Wir sind gemeinnützig – heißt das automatisch, dass NIS2 nicht gilt? Nein. Die Einstufung richtet sich nach Sektor, Größe und – wie im vorliegenden Fall – möglicher indirekter Betroffenheit über wesentliche Kunden- oder Lieferantenbeziehungen, nicht nach der Rechtsform oder dem gemeinnützigen Zweck einer Organisation.
Was, wenn wir aktuell knapp unter den Schwellenwerten liegen?
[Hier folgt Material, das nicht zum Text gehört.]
(* ===== verification/DexPrice.v ===== *)
(** * Sums, prices and rounding

    Sums over finite maps. Conversions between base and quote round in favour of
    the exchange: what a maker's escrow gives up covers what the taker gets, and
    what the taker pays covers what the maker gets. *)

From stdpp Require Import prelude gmap list strings.
From S2P Require Import Prelude TempoEvm DexTypes.

#[local] Open Scope Z_scope.

Section sums.
Context {K A : Type} `{Countable K}.
Implicit Types (f g : K -> A -> Z) (m : gmap K A).

Definition msum f m : Z := map_fold (fun k a acc => f k a + acc) 0 m.

(** What an entry adds. *)
Definition term f (k : K) (a : option A) : Z := match a with Some a => f k a | None => 0 end.

Lemma msum_empty f : msum f ∅ = 0.
Proof. apply map_fold_empty. Qed.

Lemma msum_fresh f m k a : m !! k = None -> msum f (<[k := a]> m) = f k a + msum f m.
Proof. intros Hk. unfold msum. rewrite map_fold_insert_L; [done|intros; lia|done]. Qed.

Lemma msum_delete f m k : msum f (delete k m) = msum f m - term f k (m !! k).
Proof.
  destruct (m !! k) as [a|] eqn:Hk; cbn [term]; [|rewrite delete_id by done; lia].
  rewrite <- (insert_delete_id m k a Hk) at 2. rewrite msum_fresh by apply lookup_delete_eq. lia.
Qed.

Lemma msum_insert f m k a : msum f (<[k := a]> m) = msum f m - term f k (m !! k) + f k a.
Proof. rewrite <- insert_delete_eq, msum_fresh by apply lookup_delete_eq. rewrite msum_delete. lia. Qed.

Lemma msum_nonneg f m : (forall k a, m !! k = Some a -> 0 <= f k a) -> 0 <= msum f m.
Proof.
  induction m as [|k a m Hk IH] using map_ind; intros Hf; [by rewrite msum_empty|]. rewrite msum_fresh by done.
  assert (0 <= f k a) by (apply Hf; by rewrite lookup_insert_eq). enough (0 <= msum f m) by lia.
  apply IH. intros j b Hj. apply Hf. rewrite lookup_insert_ne; [done|]. congruence.
Qed.

(** One entry is at most the sum. *)
Lemma msum_term_le f m k a : (forall k a, m !! k = Some a -> 0 <= f k a) -> m !! k = Some a -> f k a <= msum f m.
Proof.
  intros Hf Hk. pose proof (msum_delete f m k) as Hd. rewrite Hk in Hd. cbn in Hd.
  enough (0 <= msum f (delete k m)) by lia. apply msum_nonneg. intros j b Hj. apply Hf. by apply lookup_delete_Some in Hj as [_ ?].
Qed.

Lemma msum_ext f g m : (forall k a, m !! k = Some a -> f k a = g k a) -> msum f m = msum g m.
Proof.
  induction m as [|k a m Hk IH] using map_ind; intros Hf; [by rewrite !msum_empty|]. rewrite !msum_fresh by done. f_equal.
  - apply Hf. by rewrite lookup_insert_eq.
  - apply IH. intros j b Hj. apply Hf. rewrite lookup_insert_ne; [done|]. congruence.
Qed.

Lemma msum_alter f m k (g : A -> A) : (forall a, m !! k = Some a -> f k (g a) = f k a) -> msum f (alter g k m) = msum f m.
Proof.
  intros Hf. rewrite alter_alt. destruct (m !! k) as [a|] eqn:Hk; [|done]. rewrite msum_insert, Hk. cbn. rewrite Hf by done. lia.
Qed.
End sums.

Definition valid_tick (tick : i16) : Prop := MIN_TICK <= tick <= MAX_TICK.

Lemma price_range tick : valid_tick tick -> tick_to_price tick = PRICE_SCALE + tick /\ MIN_PRICE <= tick_to_price tick <= MAX_PRICE.
Proof.
  unfold valid_tick, tick_to_price, MIN_TICK, MAX_TICK, PRICE_SCALE, MIN_PRICE, MAX_PRICE. intros Ht.
  rewrite Z.mod_small by lia. lia.
Qed.

Lemma valid_i16 tick : valid_tick tick -> is_i16 tick.
Proof. unfold valid_tick, is_i16, MIN_TICK, MAX_TICK, i16_min, i16_max. lia. Qed.

(** Amounts of quote for amounts of base, rounded down and up. *)
Definition quote_down (base : Z) (tick : i16) : Z := base * tick_to_price tick / PRICE_SCALE.
Definition quote_up (base : Z) (tick : i16) : Z := div_ceil_u256 (base * tick_to_price tick) PRICE_SCALE.
Definition base_down (quote : Z) (tick : i16) : Z := quote * PRICE_SCALE / tick_to_price tick.
Definition base_up (quote : Z) (tick : i16) : Z := div_ceil_u256 (quote * PRICE_SCALE) (tick_to_price tick).

Lemma ceil_bounds a b : 0 < b -> b * div_ceil_u256 a b - b < a <= b * div_ceil_u256 a b.
Proof.
  intros Hb. unfold div_ceil_u256. pose proof (Z.div_mod (a + b - 1) b) as Hd. pose proof (Z.mod_pos_bound (a + b - 1) b Hb). lia.
Qed.

Lemma floor_bounds a b : 0 < b -> b * (a / b) <= a < b * (a / b) + b.
Proof. intros Hb. pose proof (Z.div_mod a b). pose proof (Z.mod_pos_bound a b Hb). lia. Qed.

Section price.
Context (tick : i16) (Htick : valid_tick tick).

Lemma price_pos : 0 < tick_to_price tick.
Proof. pose proof (price_range tick Htick). unfold MIN_PRICE in *. lia. Qed.

Ltac bounds :=
  pose proof price_pos; unfold quote_down, quote_up, base_down, base_up, PRICE_SCALE in *; set (p := tick_to_price tick) in *;
  repeat match goal with
  | |- context [div_ceil_u256 ?a ?b] =>
      lazymatch goal with H : b * div_ceil_u256 a b - b < a <= _ |- _ => fail | _ => pose proof (ceil_bounds a b ltac:(lia)) end
  | |- context [?a / ?b] =>
      lazymatch goal with H : b * (a / b) <= a < _ |- _ => fail | _ => pose proof (floor_bounds a b ltac:(lia)) end
  end.

Lemma quote_down_nonneg x : 0 <= x -> 0 <= quote_down x tick.
Proof. intros Hx. pose proof price_pos. unfold quote_down, PRICE_SCALE. apply Z.div_pos; nia. Qed.

Lemma down_le_up x : quote_down x tick <= quote_up x tick.
Proof. bounds. nia. Qed.

Lemma quote_up_nonneg x : 0 <= x -> 0 <= quote_up x tick.
Proof. intros Hx. pose proof (quote_down_nonneg x Hx). pose proof (down_le_up x). lia. Qed.

Lemma quote_up_mono x y : x <= y -> quote_up x tick <= quote_up y tick.
Proof. intros Hxy. bounds. nia. Qed.

(** What the escrow of a bid loses with a part of it covers the part's value. *)
Lemma escrow_covers x y : quote_up x tick + quote_down y tick <= quote_up (x + y) tick.
Proof. bounds. nia. Qed.

Lemma escrow_dust x y : quote_up (x + y) tick <= quote_up x tick + quote_down y tick + 1.
Proof. bounds. nia. Qed.

(** The base a payment buys costs no more than the payment. *)
Lemma payment_covers q : quote_up (base_down q tick) tick <= q.
Proof. bounds. nia. Qed.

(** The base sold for an amount of quote is worth at least that amount. *)
Lemma sale_covers q : q <= quote_down (base_up q tick) tick.
Proof. bounds. nia. Qed.

Lemma base_down_nonneg q : 0 <= q -> 0 <= base_down q tick.
Proof. intros Hq. pose proof price_pos. unfold base_down, PRICE_SCALE. apply Z.div_pos; nia. Qed.

Lemma base_up_nonneg q : 0 <= q -> 0 <= base_up q tick.
Proof. intros Hq. bounds. nia. Qed.

Lemma base_up_pos q : 0 < q -> 0 < base_up q tick.
Proof. intros Hq. bounds. nia. Qed.
End price.

Lemma to_u128_Some x y : to_u128 x = Some y <-> x = y /\ y <= u128_max.
Proof. unfold to_u128. case_decide; split; [by intros [= ->]|intros [-> _]|done|intros [-> ?]; lia]; done. Qed.

Lemma base_to_quote_Some x tick r y : base_to_quote x tick r = Some y ->
  y = (match r with Down => quote_down x tick | Up => quote_up x tick end) /\ y <= u128_max.
Proof. unfold base_to_quote. intros [<- ?]%to_u128_Some. by destruct r. Qed.

Lemma quote_to_base_Some x tick r y : quote_to_base x tick r = Some y ->
  y = (match r with Down => base_down x tick | Up => base_up x tick end) /\ y <= u128_max.
Proof. unfold quote_to_base. intros [<- ?]%to_u128_Some. by destruct r. Qed.
Lemma partial_liabilities st o fill token : st_orders st !! o_order_id o = Some o ->
  liabilities (partial_st st o fill) token = liabilities st token + (if decide (paid_token st o = token) then paid_amount o fill else 0)
    - owed_order st token (o_order_id o) o + owed_order st token (o_order_id o) (set_remaining o (o_remaining o - fill)).
Proof.
  intros Ho. assert (liabilities (partial_st st o fill) token = liabilities (pay (with_orders st (<[o_order_id o := set_remaining o (o_remaining o - fill)]> (st_orders st))) o fill) token) as ->
    by (unfold partial_st; by destruct is_t12).
  rewrite pay_liabilities. unfold liabilities. cbn [with_orders st_balances st_orders]. change (owed_order (with_orders ?a ?b)) with (owed_order a).
  change (paid_token (with_orders ?a ?b)) with (paid_token a). rewrite msum_insert, Ho. cbn [term]. lia.
Qed.

Lemma partial_remaining st o fill j : j <> o_order_id o -> remaining_of (st_orders (partial_st st o fill)) j = remaining_of (st_orders st) j.
Proof. intros Hj. destruct (partial_fields st o fill) as (-> & _). unfold remaining_of. by rewrite lookup_insert_ne. Qed.

(** The liquidity of a queue with the order in it once. *)
Lemma partial_liquidity st Q o fill q : inv st Q None -> st_orders st !! o_order_id o = Some o -> NoDup q -> o_order_id o ∈ q -> forall k,
  liquidity (st_orders (partial_st st o fill)) None k q = liquidity (st_orders st) None k q - fill.
Proof.
  intros Hinv Ho Hnd Hin k. apply list_elem_of_split in Hin as (pre & post & ->). apply NoDup_app in Hnd as (_ & Hd & [Hn _]%NoDup_cons).
  rewrite !liquidity_app, !liquidity_cons.
  assert (forall q', o_order_id o ∉ q' -> liquidity (st_orders (partial_st st o fill)) None k q' = liquidity (st_orders st) None k q') as Heq.
  { intros q' Hq'. apply liquidity_ext. intros x Hx. apply partial_remaining. by intros ->. }
  rewrite !Heq; [|done|intros Hp; apply (Hd _ Hp); by left]. cbn [left_of]. unfold remaining_of. destruct (partial_fields st o fill) as (-> & _).
  rewrite lookup_insert_eq, Ho. cbn. lia.
Qed.

Lemma partial_inv st Q o fill : inv st Q None -> st_orders st !! o_order_id o = Some o -> 0 <= fill < o_remaining o -> inv (partial_st st o fill) Q None.
Proof.
  intros Hinv Ho Hfill. pose proof Hinv as [Ha1 Ha2 Ha3 Ha4 Ha5 Ha6 Ha7 Ha8 Ha9]. destruct (partial_fields st o fill) as (Hfo & Hfb & Hfbits & Hfn & Hfk).
  destruct (Ha5 _ _ Ho) as (_ & Hin & Hgood). assert (forall k, o_order_id o ∈ queue Q k -> k = key_of o) as Honly.
  { intros k Hk. by apply (record_queue st Q None Hinv (o_order_id o)). }
  split.
  - intros k q Hk. rewrite partial_book. by apply Ha1.
  - intros k. assert (level (partial_st st o fill) k = mkLevel (tl_head (level st k)) (tl_tail (level st k))
      (if is_t12 then tl_total_liquidity (level st k) else tl_total_liquidity (level st k) - if decide (k = key_of o) then fill else 0)) as ->.
    { unfold partial_st. destruct is_t12; [change (level (pay ?a ?b ?c)) with (level a); change (level (with_orders ?a ?b)) with (level a); by destruct (level st k)|].
      rewrite level_put. case_decide; [by subst|]. change (level (pay ?a ?b ?c)) with (level a). change (level (with_orders ?a ?b)) with (level a).
      rewrite Z.sub_0_r. by destruct (level st k). }
    rewrite Ha2. cbn [tl_head tl_tail tl_total_liquidity]. f_equal. destruct is_t12; [done|]. case_decide as Hk.
    + subst k. symmetry. apply (partial_liquidity st Q); [done|done|apply (queue_nodup st Q None Hinv)|done].
    + rewrite Z.sub_0_r. symmetry. apply liquidity_ext. intros x Hx. apply partial_remaining. intros ->. by apply Hk, Honly.
  - by rewrite Hfbits.
  - intros k q Hk pre x post Hq Hlim. rewrite Hfo. destruct (Ha4 k q Hk pre x post Hq Hlim) as (ox & Hox & Hkx & Hpx & Hnx).
    destruct (decide (x = o_order_id o)) as [-> |Hne]; [|exists ox; by rewrite lookup_insert_ne].
    assert (ox = o) as -> by congruence. exists (set_remaining o (o_remaining o - fill)). by rewrite lookup_insert_eq.
  - intros x ox. rewrite Hfo. destruct (decide (x = o_order_id o)) as [-> |Hne]; [|rewrite lookup_insert_ne by done; apply Ha5].
    rewrite lookup_insert_eq. intros [= <-]. split_and!; [done|done|]. destruct Hgood as (Hr & Hrem & Hg). split; [|split; [cbn; lia|done]].
    apply (field_ranges FRemaining); [done|]. destruct Hr as (_ & _ & _ & _ & Hu & _). unfold is_u128 in *. lia.
  - intros k q x Hk Hx. rewrite Hfn. by apply (Ha6 k q).
  - intros key b. rewrite partial_book. apply Ha7.
  - intros key. rewrite partial_book, Hfk. apply Ha8.
  - by rewrite Hfn.
Qed.

Lemma partial_fill_ends s st Q o fill taker : holds s st -> inv st Q None -> st_orders st !! o_order_id o = Some o -> 0 <= fill < o_remaining o ->
  ends (partial_fill_order o (level st (key_of o)) fill taker) s (fun out s' => out = output_amount o fill /\ holds s' (partial_st st o fill) /\ elsewhere s s').
Proof.
  intros Hh Hinv Ho Hfill. destruct (i_orders _ _ _ Hinv _ o Ho) as (_ & _ & (Hru & Hrem & _ & [Hv _] & _)). pose proof (valid_i16 _ Hv) as Ht.
  destruct (words_level s st (key_of o) Hh Ht) as (Hl1 & Hl2 & Hl3 & Hl4).
  assert (is_u128 (o_remaining o - fill)) as Hu by (destruct Hru as (_ & _ & _ & _ & Hu & _); unfold is_u128 in *; lia).
  unfold partial_fill_order. ends_by read_data_acts. intros s1 Hh1 He1. apply ends_bind2.
  eapply ends_acts; [exact Hh1|by apply (write_field_acts st _ o FRemaining)|]. intros s2 Hh2 He2. set (st2 := with_orders st _) in *.
  apply ends_bind, ends_ok_or. intros q Hq. apply base_to_quote_Some in Hq as [Hq _].
  apply ends_bind. apply (ends_mono _ _ (fun _ s3 => holds s3 (pay st2 o fill) /\ elsewhere s2 s3)).
  2: { unfold pay, paid_token, paid_amount. change (book st2) with (book st). destruct (o_is_bid o); [apply increment_ends; [done|lia]|].
       rewrite Hq. apply increment_ends; [done|]. apply quote_up_nonneg; [done|lia]. }
  intros _ s3 [Hh3 He3]. apply ends_bind. apply (ends_mono _ _ (fun _ s4 => holds s4 (partial_st st o fill) /\ elsewhere s3 s4)).
  2: { unfold partial_st. cbn [set_field_of] in st2. fold st2. destruct is_t12 eqn:E12; cbn [negb when]; [done|]. apply ends_bind, ends_ok_or. intros x Hx. unfold checked_sub in Hx. case_decide; [|done].
       injection Hx as <-. eapply ends_acts; [exact Hh3|apply write_level_acts; [done|]|done]. unfold level_ranges. cbn [tl_head tl_tail tl_total_liquidity].
       split_and!; try done; [unfold is_u128 in *; lia|congruence]. }
  intros _ s4 [Hh4 He4]. apply ends_bind. eapply does_ends; [by apply does_emit|]. intros s5 Hh5 He5. apply ends_ret.
  split_and!; [unfold output_amount; by destruct (o_is_bid o)|done|]. do 4 (etrans; [eassumption|]). done.
Qed.
End fill.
Dann empfiehlt sich ein regelmäßiges Monitoring der relevanten Kennzahlen sowie eine frühzeitige Annäherung an die wichtigsten NIS2-Maßnahmen – so vermeiden Sie, bei einer Grenzüberschreitung unvorbereitet und unter Zeitdruck reagieren zu müssen.
Fazit
„Wir fallen nicht unter NIS2“ ist häufig eine vorschnelle Antwort auf eine zu eng gestellte Frage. Die indirekte Betroffenheit über den eigenen Hauptkunden wird in der Praxis regelmäßig übersehen – gerade bei Organisationen, die sich aufgrund ihres Sektors oder ihrer Rechtsform selbst nicht auf dem Radar der Richtlinie sehen. Mit der BSI-Nachfrist bis zum 31. Juli 2026 bleibt aktuell nur noch wenig Zeit, das nachzuholen.